11月20日には、エリーザベート・シューマンによるシューベルトの歌曲を鑑賞した。ソプラノ独唱で、1930年代録音の演奏を再生するのだけれど、同時に演奏しているピアニストの音色にも惹きつけられる。カール・オールウインのものはベヒシュタイン、ジェラルド・ムーアのものはスタインウエイ、のようにその違いは鮮明である。楽器の再生する倍音の響き方に違いがあり、クレジットが有るわけではないので、正確な判断かどうか、断定はできないけれど、盤友人にはそのように聞こえるというまでである。だがしかし、グランドピアノという楽器と、女声による音楽を、時空を越えて、生々しく鑑賞することができる当時の空気感が命だ。

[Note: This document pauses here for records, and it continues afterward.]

Lemma find_in_output p calls :
    find NATIVE_OPEN p = None ->
    Forall (fun cp => well_spelled json_loads raw_decode py_str cp.1 /\ find NATIVE_OPEN cp.2 = None) calls ->
    forall pos, map fst (find_iter native_match pos 0 (output_of p calls))
      = map (fun c => (sc_name c, sc_arguments c)) (map fst calls)
      /\ outside native_match 0 (output_of p calls) = p ++ concat (map snd calls).
Proof.
    revert p. induction calls as [|[c q] calls IH]; intros p Hp Hw pos; unfold output_of.
    - cbn [map concat]. rewrite !app_nil_r. split.
      + rewrite find_iter_none; [done|]. intros i Hi. rewrite <- (app_nil_r p). apply no_call_in_plain; auto.
      + rewrite <- (app_nil_r p) at 1. rewrite outside_plain; [by rewrite app_nil_r|].
        intros i Hi. apply no_call_in_plain; auto.
    - apply Forall_cons in Hw as [[Hc Hq] Hw]. simpl in Hc, Hq.
      assert (Hplain : forall i, (i < length p)%nat ->
        native_match (drop i (p ++ concat (map (fun cp => spelled_text cp.1 ++ cp.2) ((c, q) :: calls)))) = None).
      { intros i Hi. apply no_call_in_plain; [done| |done]. destruct (output_start ((c, q) :: calls)) as [|H]; [done|by right]. }
      rewrite find_iter_plain, outside_plain by done. cbn [map concat fst snd]. rewrite <- app_assoc.
      pose proof (native_match_spelled _ _ _ c (output_of q calls) Hc) as Hm. unfold output_of in *.
      rewrite (find_iter_match _ _ _ _ _ native_matches Hm), (outside_match _ _ _ _ native_matches Hm), drop_app_length.
      destruct (IH q Hq Hw (pos + length p + length (spelled_text c))%nat) as [H1 H2]. cbn [map fst].
      rewrite H1, H2. done.
Qed.

(** Extraction finds the calls, in order, and leaves the plain parts. *)
Lemma extract_spelled p calls :
    find NATIVE_OPEN p = None -> Forall (fun cp => readable cp.1 /\ find NATIVE_OPEN cp.2 = None) calls ->
    extract_native_candidates json_loads raw_decode py_str limit (output_of p calls)
    = Ok (map (fun c => inl (JObj (spelled_payload c))) (map fst calls), p ++ concat (map snd calls)).
Proof.
    intros Hp Hr. destruct (find_in_output p calls Hp) with (pos := 0%nat) as [H1 H2].
    { eapply Forall_impl; [exact Hr|]. intros cp [[? _] ?]. done. }
    unfold extract_native_candidates. rewrite (decode_native_spelled _ (map fst calls)); [|done|].
    - cbn [rbind]. rewrite remove_spans_outside by apply native_matches. by rewrite H2.
    - apply Forall_fmap. eapply Forall_impl; [exact Hr|]. by intros cp [? _].
Qed.
End native_extraction.

(** ** Calls that are accepted *)

Record accepted_call := {
  ac_payload : list (string * json);
  ac_name : string;
  ac_arguments : list (string * json)
}.

(** The call that is reported for the [n]-th one. *)
Definition reported (n : nat) (a : accepted_call) : parsed_tool_call :=
  {| call_id := call_identifier (ac_payload a) n; call_name := ac_name a; call_arguments := ac_arguments a |}.

Fixpoint numbered (n : nat) (l : list accepted_call) : list parsed_tool_call :=
  match l with
  | [] => []
  | a :: l' => reported (S n) a :: numbered (S n) l'
  end.

Lemma numbered_app n l l' : numbered n (l ++ l') = numbered n l ++ numbered (n + length l) l'.
Proof.
  revert n. induction l as [|a l IH]; intros n; simpl; [by rewrite Nat.add_0_r|].
  by rewrite IH, Nat.add_succ_r.
Qed.

Lemma length_numbered_calls n l : length (numbered n l) = length l.
Proof. revert n. induction l as [|a l IH]; intros n; simpl; [done|by rewrite IH]. Qed.

Section acceptance.
Context (re_compile : string -> option (string -> bool)) (tools : list tool_definition).

  (** A declared tool whose schema the arguments satisfy. *)
Definition accepts (name : string) (arguments : list (string * json)) : Prop :=
    strip name <> "" /\
    exists tool, dget name (tool_index tools) = Some tool /\
      (t_input_schema tool = [] \/
       validate_value_against_json_schema re_compile (JObj (t_input_schema tool)) (JObj arguments) = Ok []).

Definition is_accepted (a : accepted_call) : Prop :=
    dget TOOL_CALL_NAME_KEY (ac_payload a) = Some (JStr (ac_name a)) /\
    first_argument ARGUMENT_KEYS (ac_payload a) = JObj (ac_arguments a) /\ accepts (ac_name a) (ac_arguments a).

Lemma validate_accepted a index n :
    is_accepted a ->
    validate_call_payload re_compile (ac_payload a) (tool_index tools) index n = Ok (inl (reported n a)).
Proof.
    intros (Hn & Ha & Hs & tool & Ht & Hv). unfold validate_call_payload. rewrite Hn, Ha, Ht.
    rewrite (proj2 (String.eqb_neq _ _) Hs).
    destruct (t_input_schema tool) as [|x schema] eqn:Hschema; [done|].
    destruct Hv as [Hv|Hv]; [done|]. by rewrite Hv.
Qed.

Lemma validate_calls_accepted index l acc :
    Forall is_accepted l ->
    validate_calls re_compile (tool_index tools) index (map ac_payload l) acc
    = Ok (acc.1 ++ numbered (length acc.1) l, acc.2).
Proof.
    revert acc. induction l as [|a l IH]; intros acc Hl; cbn [map validate_calls numbered].
    - rewrite app_nil_r. by destruct acc.
    - apply Forall_cons in Hl as [Ha Hl]. rewrite validate_accepted by done. cbn [rbind].
      rewrite IH by done. cbn [fst snd]. rewrite length_app, <- app_assoc. simpl. by rewrite Nat.add_1_r.
Qed.

  (** A decoded candidate that holds these calls. *)
Definition holds_calls (d : decoded) (group : list accepted_call) : Prop :=
    exists payload, d = inl payload /\ normalize_candidate_shape payload = inl (map ac_payload group).

Lemma parse_candidates_accepted index ds groups acc :
    Forall2 holds_calls ds groups -> Forall is_accepted (concat groups) ->
    parse_candidates re_compile (tool_index tools) index ds acc
    = Ok (acc.1 ++ numbered (length acc.1) (concat groups), acc.2).
Proof.
    intros H. revert index acc. induction H as [|d g ds gs (payload & -> & Hn) _ IH]; intros index acc Hg.
    - cbn. rewrite app_nil_r. by destruct acc.
    - cbn [concat] in *. apply Forall_app in Hg as [Hg Hgs]. cbn [parse_candidates]. rewrite Hn.
      rewrite validate_calls_accepted by done. cbn [rbind]. rewrite IH by done. cbn [fst snd].
      rewrite length_app, length_numbered_calls, numbered_app. by rewrite app_assoc.
Qed.

  (** Candidates that hold accepted calls are reported as these calls. *)
Lemma result_accepted output_text remaining ds groups :
    Forall2 holds_calls ds groups -> Forall is_accepted (concat groups) -> concat groups <> [] ->
    result_of re_compile tools output_text remaining ds
    = Ok {| status := Parsed; tool_calls := numbered 0 (concat groups); issues := [];
            remaining_text := remaining; parallel := (1 <? length (concat groups))%nat |}.
Proof.
    intros Hd Ha Hne. unfold result_of. rewrite (parse_candidates_accepted 0 ds groups) by done.
    destruct Hd as [|d g ds gs]; [done|]. cbn [rbind fst snd length app]. rewrite length_numbered_calls.
    by destruct (concat (g :: gs)).
Qed.
End acceptance.

Lemma fence_at s : starts_with FENCE s = false -> fence_match s = None.
Proof. unfold fence_match. by intros ->. Qed.

Lemma extract_candidates_none text :
  (forall i, (i < length text)%nat -> fence_match (drop i text) = None) ->
  looks_like_tool_call_json (text_strip text) = false ->
  extract_candidates text = ([], text_strip text).
Proof. intros Hf Hl. unfold extract_candidates. rewrite find_iter_none by done. cbn. by rewrite Hl. Qed.

(** ** What a result holds *)

#[local] Open Scope nat_scope.

Lemma fence_matches : matches_characters fence_match.
Proof.
  intros s a n. unfold fence_match. destruct (starts_with FENCE s) eqn:Ho; [|done].
  apply starts_with_spec in Ho as [s0 ->]. rewrite drop_app_length.
  pose proof (span_length language_char s0) as H1. destruct (span language_char s0) as [language s1].
  pose proof (span_length blank_char s1) as H2. destruct (span blank_char s1) as [blanks s2]. simpl in H1, H2.
  destruct (newline_match s2) as [t|] eqn:Hn; [|done]. destruct (find FENCE t) as [i|]; [|done]. intros [= <- <-].
  assert (Ht : length t <= length s2).
  { revert Hn. clear. unfold newline_match. destruct s2 as [|[|p] s2]; [done..|].
    intros Hr. repeat (destruct p as [p|p|]; try done); simpl in Hr; [|injection Hr as <-; simpl; lia].
    destruct s2 as [|[|q] s2]; [done..|]. repeat (destruct q as [q|q|]; try done).
    injection Hr as <-. simpl. lia. }
  rewrite length_app, length_drop. change (length FENCE) with 3. lia.
Qed.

SPレコードの世界、それは、録音当時に近い鑑賞であり、作曲者自身のテンポ感覚を実感できるのが最大の利点である。モーリス・ラヴェルの演奏は、その意味で二重に貴重と言えるであろう。 コンセール・ラムルー管弦楽団の演奏。そのひとつ、演奏される音楽には、適正なテンポが設定、意図されているということである。すなわち、演奏可能な最速もあれば、最も遅いという幅はありえるがその中庸なテンポ設定こそ演奏の生命となる。それは、技術の難易を越えて、必要条件であり、演奏する会場など様々な要素をそのせいにしてはならない。ただし、解釈の余地はあるので、極端なものを否定するつもりはないが、一応、理想としていかに説得力をもった音楽になるかという演奏者に対する価値判断は、鑑賞者に委ねられるという世界であろう。つまり、音楽は、鑑賞者の中にも作曲者の判断が伝えられているということである。 レコードは、CDコンパクトディスクで鑑賞することは可能なことではある。けれど、それぞれのソース、たとえば、モノーラル録音は、それ専用のカートリッジ使用をするとか、SPは蓄音機で再生するとか対応してはじめて十全な鑑賞といえる。結論として、音楽は相応しい再生こそ、そこに生命は宿るのであり、CDだけで判断するのは片手落ちであるということだ。
ラヴェルの自作自演は、味わい深い音楽を提供しているし不滅の芸術は何かという問題提起を、我々につきつけている。それは、鑑賞者がいかに努力するかによるということであろう。